En el centro de la bahía de Doha, en una isla artificial creada especialmente para albergarlo, se erige uno de los edificios más reconocibles del Medio Oriente contemporáneo. El Museo de Arte Islámico de Doha fue diseñado por el arquitecto I.M. Pei, el mismo autor de la pirámide de vidrio del Louvre, quien para este proyecto salió de su retiro a casi noventa años. El edificio fue inaugurado en 2008 y representa la última gran obra de la carrera de Pei, fallecido en 2019.
Pei pasó seis meses estudiando la arquitectura islámica clásica antes de dibujar una sola línea. El resultado es una estructura de piedra caliza blanca que dialoga con la geometría de las mezquitas medievales, en particular con la de Ibn Tulun en El Cairo, considerada una de sus principales fuentes de inspiración. Desde el exterior, la torre central octagonal que se eleva sobre el agua es visible desde gran parte del paseo marítimo Corniche, y la luz del atardecer que incide sobre la piedra clara transforma la fachada en algo que es difícil de describir con palabras.
La colección: 1.400 años de civilización islámica
En su interior, el museo conserva más de 30.000 objetos que abarcan un período de catorce siglos y tres continentes: desde Arabia hasta la España medieval, desde Irán hasta la India mogol. La colección incluye manuscritos miniados, cerámicas, tejidos, joyas, marfiles, metales trabajados y armaduras, muchos de los cuales fueron adquiridos a través de décadas de investigaciones en los mercados de antigüedades internacionales en nombre del Estado de Qatar.

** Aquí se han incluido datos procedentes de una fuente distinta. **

(** A statement of a transaction that touches no table. *)
Definition does_nothing {A : Type} (e : sqlxE (result A SqlxError)) n : Prop :=
  forall g r g', sql_can _ e g r g' -> on_open n g g' r (fun _ _ _ => g' = g).

(** An INSERT of one row that skips a conflict, and counts the row. *)
Definition claims_row (e : sqlxE (result Z SqlxError)) n k : Prop :=
  forall g r g', sql_can _ e g r g' ->
  on_open n g g' r (fun count t ls => tx_failed t = false ->
    unlocked n k g /\
    if decide (k ∈ tx_claims t ∪ recorded (sh_db g)) then count = 0%Z /\ g' = g
    else count = 1%Z /\ g' = set_tx n (claim_tx k t) ({[k]} ∪ ls) g).

Definition rows_of (c : str) (ids : list str) : gset (str * str) := list_to_set (pair c <$> ids).

Lemma elem_of_rows_of (c c' x : str) (ids : list str) : (c', x) ∈ rows_of c ids <-> c' = c /\ x ∈ ids.
Proof.
  unfold rows_of. rewrite elem_of_list_to_set, list_elem_of_fmap. split.
  - by intros (y & [= -> ->] & Hy).
  - intros [-> Hx]. by exists x.
Qed.

Definition claim_rows (ks : gset (str * str)) t : TxState Item :=
  mkTx (ks ∪ tx_claims t) (tx_writes t) (tx_save t).

(** An INSERT of several rows of [c], which returns the ids it inserted. *)
Definition claims_rows (e : sqlxE (result (list str) SqlxError)) n (c : str) (ids : list str) : Prop :=
  forall g r g', sql_can _ e g r g' ->
  on_open n g g' r (fun fresh t ls => tx_failed t = false ->
    (forall x, x ∈ ids -> unlocked n (c, x) g) /\
    (forall x, x ∈ fresh <-> x ∈ ids /\ (c, x) ∉ tx_claims t ∪ recorded (sh_db g)) /\
    g' = set_tx n (claim_rows (rows_of c fresh) t) (rows_of c fresh ∪ ls) g).

Definition finds (e : sqlxE (result bool SqlxError)) k : Prop :=
  forall g r g', sql_can _ e g r g' -> g' = g /\ (r = Ok true -> k ∈ recorded (sh_db g)).

(** ** What is assumed of the databases *)

(** How the handlers write. *)
Variable write_sql : nat -> Item -> sqlxE (result Z SqlxError).

Class SharedEngine : Prop := {
  sx_begin : begins PoolBegin;
  sx_commit n g r g' : sql_can _ (TxCommit n) g r g' -> committing n g (is_ok r) g';
  sx_rollback n g r g' : sql_can _ (TxRollback n) g r g' -> g' = ended n g;
  sx_drop n g r g' : sql_can _ (TxDrop n) g r g' -> g' = ended n g;
  sx_savepoint n : does (RawSql (OnConn n) SAVEPOINT_SQL) n Savepoint;
  sx_release_and_savepoint n :
    does (RawSql (OnConn n) RELEASE_AND_SAVEPOINT_SQL) n ReleaseAndSavepoint;
  sx_release n : does (RawSql (OnConn n) RELEASE_SQL) n Release;
  sx_rollback_to n : does (RawSql (OnConn n) ROLLBACK_TO_SQL) n RollbackTo;
  sx_write n x : does (write_sql n x) n (Write x);
}.

Class PgShared : Prop := {
  pgs_engine :: SharedEngine;
  pgs_set_lock_timeout n v : does_nothing (Execute (OnConn n) SET_LOCK_TIMEOUT_SQL [VText v]) n;
  pgs_claim n c i :
    claims_row (Execute (OnConn n) Postgres.CLAIM_SQL [VText c; VText i]) n (c, i);
  pgs_claim_many n c ids :
    claims_rows (FetchAllStrings (OnConn n) Postgres.CLAIM_MANY_SQL [VText c; VTextArray ids]) n c ids;
  pgs_unclaim n c i :
    does (Execute (OnConn n) Postgres.UNCLAIM_SQL [VText c; VText i]) n (Unclaim (c, i));
  pgs_known c i : finds (FetchOneBool OnPool Postgres.KNOWN_DUPLICATE_SQL [VText c; VText i]) (c, i);
}.

Class SqliteShared : Prop := {
  sqs_engine :: SharedEngine;
  sqs_now g now g' : sql_can _ UtcNow g now g' -> g' = g;
  sqs_claim n c i now :
    claims_row (Execute (OnConn n) Sqlite.CLAIM_SQL [VText c; VText i; VTime now]) n (c, i);
  sqs_claim_many n c ids now :
    claims_rows (FetchAllStrings (OnConn n) Sqlite.CLAIM_MANY_SQL [VText c; VTime now; VJson ids])
      n c ids;
  sqs_unclaim n c i :
    does (Execute (OnConn n) Sqlite.UNCLAIM_SQL [VText c; VText i]) n (Unclaim (c, i));
  sqs_known c i : finds (FetchOneBool OnPool Sqlite.KNOWN_DUPLICATE_SQL [VText c; VText i]) (c, i);
}.

(** ** The protocol *)

Variable effect : Msg -> list Item.
Lemma task_step_calm s :
  task_ok s -> calm s (task_step ev s) /\
  forall conn d, sees_known s conn d -> sees_known (task_step ev s) conn d.
Proof.
  intros Hok. pose proof Hok as [Htask Hold]. unfold task_step.
  destruct (ew_task s) as [r|m|A e k|A c body k] eqn:Ht; try by split; [apply calm_refl|].
  destruct Htask as [He Hk]. destruct (ev A e (ew_db s)) as [a w'] eqn:Hev.
  destruct (weekly_purge e _ _ _ He Hev) as (Ha & Hsub & Hup & Hdead & Hopen).
  pose proof (eng_time ev e _ _ _ Hev) as Htime. apply subseteq_dom in Hsub as Hdom.
  split; [|intros conn d (t & Hw & Hct & ->)].
  - split; [split; simpl; [apply Hk|]|split; [|done]].
    + intros k0 row [Hp|[_ Hp]]%lookup_union_Some_raw; [|by apply (Hdead k0)].
      specialize (Hold _ _ Hp). lia.
    + unfold known. simpl. rewrite Ha, dom_union_L, dom_difference_L. f_equal.
      destruct (moved_known (dom (rows (tbl_committed (ew_db s)))) _ _
        (dom (ew_purged s)) Hdom ltac:(done)) as [_ <-].
      f_equal. apply set_eq. intros x. specialize (Hdom x). rewrite !elem_of_difference.
      destruct (decide (x ∈ dom (rows (tbl_committed w')))); tauto.
  - destruct (moved_known _ _ _ (dom (ew_purged s)) Hdom Hct) as [Hafter Heq]. eexists. simpl. split; [by apply Hopen|]. simpl.
    rewrite dom_union_L, !dom_difference_L. split; [done|]. by rewrite Heq.
Qed.

Lemma task_steps_calm n s :
  task_ok s -> calm s (task_steps ev n s) /\
  forall conn d, sees_known s conn d -> sees_known (task_steps ev n s) conn d.
Proof.
  intros Hok. induction n as [|n [IH IHs]]; simpl; [by split; [apply calm_refl|]|].
  destruct (task_step_calm (task_steps ev n s)) as [Hc Hs]; [apply IH|].
  split; [by eapply calm_trans|]. auto.
Qed.
(* ===== verification/TestSuite.v ===== *)
(** * The tests of the repository that need no live database

    The unit tests of the crate ([UnitTests.v]), the tests of the consumer's
    control flow ([RunnerTests.v]), of the events it logs ([TracingRun.v]) and of
    the conformance suite on its fakes ([Fakes.v]), as one statement about the
    definitions of this development. *)

From S2P Require Import Prelude Testing Fakes UnitTests RunnerTests TracingRun.

(** The tests hold of the model: every unit test of the crate, every test of the
    consumer's control flow on the recording fake, and both tests of the levels it
    logs at pass; the conformance suite runs to its end on the
    transactional fake and rejects, with the expected message, the fake that
    folds case and the one that leaks a dropped transaction. *)
Lemma tests_pass :
  forallb (fun t => t) (unit_tests ++ Runner.runner_tests ++ tracing_tests) = true /\
  suite_on 7 default_fake = Done tt /\
  suite_on 7 case_folding = Panicked "collided with an earlier, different id: ids must compare byte for byte" /\
  suite_on 7 leaky = Panicked "a transaction dropped without commit must roll back".
Proof.
  rewrite !forallb_app, unit_tests_pass, Runner.runner_tests_pass, tracing_tests_pass.
  split; [done|]. apply suite_tells_fakes_apart.
Qed.
(** X23: promotion of all candidates from the dashboard.  Afterwards
    every row of the candidates table has the promoted flag set to true,
    every row that was there is there with the same key, address, counts
    and first-seen time, and a second call changes nothing.  On a
    database that meets the constraints of its schema the constraints
    still hold, the wallets that were there are kept in place, every
    wallet added is an active discovery wallet of a candidate, and the
    address of every candidate that was unpromoted is tracked by exactly
    one wallet. *)
Theorem promote_all_effect utcnow db :
  let after := promote_all_candidates utcnow db in
  (forall r, r ∈ smart_wallet_candidates after -> is_promoted r = true)
  /\ (forall c, c ∈ smart_wallet_candidates db ->
        exists r, r ∈ smart_wallet_candidates after /\ promoted_row_of c r)
  /\ length (smart_wallet_candidates after) = length (smart_wallet_candidates db)
  /\ smart_wallet_candidates after = promote_row <$> smart_wallet_candidates db
  /\ (forall utcnow', promote_all_candidates utcnow' after = after)
  /\ (schema_ok db ->
      schema_ok after
      /\ (exists added,
            tracked_wallets after = (tracked_wallets db ++ added)%list
            /\ forall w, w ∈ added ->
                 exists c, c ∈ smart_wallet_candidates db
                           /\ is_promoted c = false
                           /\ from_discovery (wallet_address c) w)
      /\ (forall c, c ∈ smart_wallet_candidates db -> is_promoted c = false ->
            length (wallets_at (wallet_address c) after) = 1%nat)).
Proof.
  cbv zeta.
  split; [|split; [|split; [|split; [apply candidates_promote_all|split]]]].
  - intros r. rewrite candidates_promote_all.
    by intros (c & -> & _)%list_elem_of_fmap.
  - intros c Hc. exists (promote_row c). rewrite candidates_promote_all.
    split; [by apply list_elem_of_fmap_2|].
    apply DiscoverySpec.promoted_row_of_promote_row.
  - by rewrite candidates_promote_all, length_fmap.
  - intros utcnow'. unfold promote_all_candidates at 1.
    rewrite candidates_promote_all.
    rewrite DiscoverySpec.filter_fmap_none; [done|].
    intros c _. simpl. tauto.
  - intros [Hw Hp Hu].
    destruct (wallets_all_fold utcnow
                (filter (fun c => negb (is_promoted c)) (smart_wallet_candidates db))
                (O, db) Hw) as (added & E & Hnd & Hin & Ha).
    fold (promote_all_candidates utcnow db) in E, Hnd, Hin. simpl in E.
    split; [|split].
    + split; [exact Hnd| |]; rewrite candidates_promote_all, <- list_fmap_compose.
      * exact Hp.
      * exact Hu.
    + exists added. split; [exact E|]. intros w Hwa.
      destruct (Ha w Hwa) as (c & k & Hc%list_elem_of_filter & ->).
      exists c. destruct Hc as [Hc1 Hc2]. split; [done|]. split.
      * by destruct (is_promoted c).
      * done.
    + intros c Hc P.
      assert (Hc' : c ∈ filter (fun c => negb (is_promoted c))
                               (smart_wallet_candidates db)).
      { apply list_elem_of_filter. by rewrite P. }
      destruct (DiscoverySpec.wallets_at_single _ _ Hnd (Hin c Hc'))
        as (w & _ & _ & Hf).
      unfold wallets_at. by rewrite Hf.
Qed.
(** * exhafs_launch: the HAFS cycle launch script

  A shallow embedding of [scripts/exhafs_launch.py] and the properties of
  its control flow: command-line classification, resolution of the storms
  to launch, numbering of the launches, the per-storm artifacts and the
  ecFlow events signalled at the end.

  The script is glue code around collaborators that live elsewhere
  ([hafs.launcher], [produtil], the configuration object, the file
  system).  They are kept abstract: an interface record gives each one a
  type, every call threads an abstract [world] and may raise, and the
  script's own actions are collected in a trace of events. *)

From Stdlib Require Import String Ascii List Bool Arith ZArith Lia.
From Stdlib Require Import Sorted.
From Equations Require Import Equations.
From ExtLib Require Import Structures.Monad.
Import ListNotations.
Import MonadNotation.
Local Open Scope string_scope.
Local Open Scope list_scope.

Set Implicit Arguments.

(** String concatenation, Python's [+] on [str]. *)
Infix "^^" := String.append (at level 60, right associativity).

(** ** Python values used by the script *)

Module Py.

(** Exceptions that the script or the modules it calls can raise.
    [SystemExit] is what [sys.exit] raises; it derives from
    [BaseException], so an [except Exception] clause does not catch it. *)
Inductive exn : Type :=
| SystemExit (code : Z)
| GetoptError (msg : string)
| AttributeError (msg : string)
| AssertionError (msg : string)
| IndexError (msg : string)
| UnboundLocalError (msg : string)
| OtherError (msg : string).

(** [isinstance(e, Exception)] *)
Definition is_Exception (e : exn) : bool :=
  match e with
  | SystemExit _ => false
  | _ => true
  end.

(** [str(e)] *)
Definition str_of_exn (e : exn) : string :=
  match e with
  | SystemExit _ => ""
  | GetoptError m | AttributeError m | AssertionError m
  | IndexError m | UnboundLocalError m | OtherError m => m
  end.

(** Outcome of evaluating an expression or a call. *)
Inductive result (A : Type) : Type :=
| Ok (a : A)
| Raise (e : exn).
Arguments Ok {A} a.
Arguments Raise {A} e.

(** The double-quote character, for the few literals that contain it. *)
Definition dquote : string := String (ascii_of_nat 34) EmptyString.

(** [s.startswith(p)] *)
Definition startswith (s p : string) : bool := prefix p s.

(** [s.endswith("=")]-style test on the last character. *)
Fixpoint ends_with_char (c : ascii) (s : string) : bool :=
  match s with
  | EmptyString => false
  | String a EmptyString => Ascii.eqb a c
  | String _ rest => ends_with_char c rest
  end.

(** [s[:-1]] *)
Fixpoint drop_last (s : string) : string :=
  match s with
  | EmptyString => EmptyString
  | String _ EmptyString => EmptyString
  | String a rest => String a (drop_last rest)
  end.

(** [s[n:]] *)
Fixpoint drop (n : nat) (s : string) : string :=
  match n, s with
  | O, _ => s
  | S _, EmptyString => EmptyString
  | S n', String _ rest => drop n' rest
  end.

(** [s.index(c)] together with the two slices [s[:i]] and [s[i+1:]];
    [None] stands for the [ValueError] raised when [c] does not occur. *)
Fixpoint partition_at (c : ascii) (s : string) : option (string * string) :=
  match s with
  | EmptyString => None
  | String a rest =>
      if Ascii.eqb a c then Some (EmptyString, rest)
      else match partition_at c rest with
           | Some (l, r) => Some (String a l, r)
           | None => None
           end
  end.

(** [s.split(sep)] for a one-character separator: every occurrence
    splits, so the result has one more piece than there are separators. *)
Fixpoint split (sep : ascii) (s : string) : list string :=
  match s with
  | EmptyString => [EmptyString]
  | String a rest =>
      if Ascii.eqb a sep then EmptyString :: split sep rest
      else match split sep rest with
           | piece :: pieces => String a piece :: pieces
           | [] => [String a EmptyString]
           end
  end.

(** [c.upper()] on an ASCII character. *)
Definition upper_ascii (c : ascii) : ascii :=
  let n := nat_of_ascii c in
  if (Nat.leb 97 n && Nat.leb n 122)%bool then ascii_of_nat (n - 32) else c.

(** [s.upper()] on a string of ASCII characters.  Python also maps the
    letters outside ASCII, which this function leaves as they are: beyond
    comparisons with ASCII words it stands for [str.upper] on ASCII
    strings only (see [is_ascii]). *)
Fixpoint upper (s : string) : string :=
  match s with
  | EmptyString => EmptyString
  | String c rest => String (upper_ascii c) (upper rest)
  end.

(** [x in xs] for a list of strings. *)
Definition mem (x : string) (xs : list string) : bool :=
  existsb (String.eqb x) xs.

(** Truth value of a list: non-empty. *)
Definition truthy {A} (l : list A) : bool :=
  match l with
  | [] => false
  | _ :: _ => true
  end.

End Py.
Import Py.

(** ** [getopt.gnu_getopt] of the Python standard library

  The script hands [sys.argv[1:]] to [getopt.gnu_getopt]; the functions
  below follow [Lib/getopt.py] one by one. *)

Module Getopt.

Definition opt_list := list (string * string).

(** [short_has_arg(opt, shortopts)] *)
Fixpoint short_has_arg (opt : ascii) (shortopts : string) : result bool :=
  match shortopts with
  | EmptyString =>
      Raise (GetoptError ("option -" ^^ String opt "" ^^ " not recognized"))
  | String c rest =>
      if Ascii.eqb opt c && negb (Ascii.eqb c ":")
      then Ok (startswith rest ":")
      else short_has_arg opt rest
  end.

(** [do_shorts(opts, optstring, shortopts, args)] *)
Fixpoint do_shorts (opts : opt_list) (optstring shortopts : string)
         (args : list string) : result (opt_list * list string) :=
  match optstring with
  | EmptyString => Ok (opts, args)
  | String opt optstring' =>
      match short_has_arg opt shortopts with
      | Raise e => Raise e
      | Ok true =>
          match optstring' with
          | EmptyString =>
              match args with
              | [] => Raise (GetoptError
                               ("option -" ^^ String opt "" ^^ " requires argument"))
              | a :: args' => Ok (opts ++ [("-" ^^ String opt "", a)], args')
              end
          | _ => Ok (opts ++ [("-" ^^ String opt "", optstring')], args)
          end
      | Ok false =>
          do_shorts (opts ++ [("-" ^^ String opt "", "")]) optstring' shortopts args
      end
  end.

(** [long_has_args(opt, longopts)] *)
Definition long_has_args (opt : string) (longopts : list string)
  : result (bool * string) :=
  let possibilities := filter (fun o => startswith o opt) longopts in
  match possibilities with
  | [] => Raise (GetoptError ("option --" ^^ opt ^^ " not recognized"))
  | unique_match :: others =>
      if mem opt possibilities then Ok (false, opt)
      else if mem (opt ^^ "=") possibilities then Ok (true, opt)
      else match others with
           | _ :: _ => Raise (GetoptError ("option --" ^^ opt ^^ " not a unique prefix"))
           | [] =>
               if ends_with_char "=" unique_match
               then Ok (true, drop_last unique_match)
               else Ok (false, unique_match)
           end
  end.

Entre las piezas más significativas se encuentran algunas alfombras persas de época safávida, paneles de madera tallada provenientes del Egipto fatimí y una serie de cerámicas con brillo metálico típicas de la producción andalusí medieval. Las leyendas están en árabe e inglés, pero el museo ofrece audioguías en varios idiomas, incluido el español, que ayudan a contextualizar cada obra en su período histórico y geográfico.
La arquitectura como experiencia física
Entrar en el museo significa, ante todo, atravesar un vestíbulo de doble altura dominado por una cúpula geométrica que filtra la luz natural de maneras siempre diferentes según la hora del día. Los visitantes que llegan por la mañana temprano encuentran haces de luz oblicua que atraviesan el interior creando sombras precisas sobre los suelos de mármol. Este efecto no es casual: Pei ha diseñado la orientación del edificio teniendo en cuenta la trayectoria solar típica del Golfo Pérsico.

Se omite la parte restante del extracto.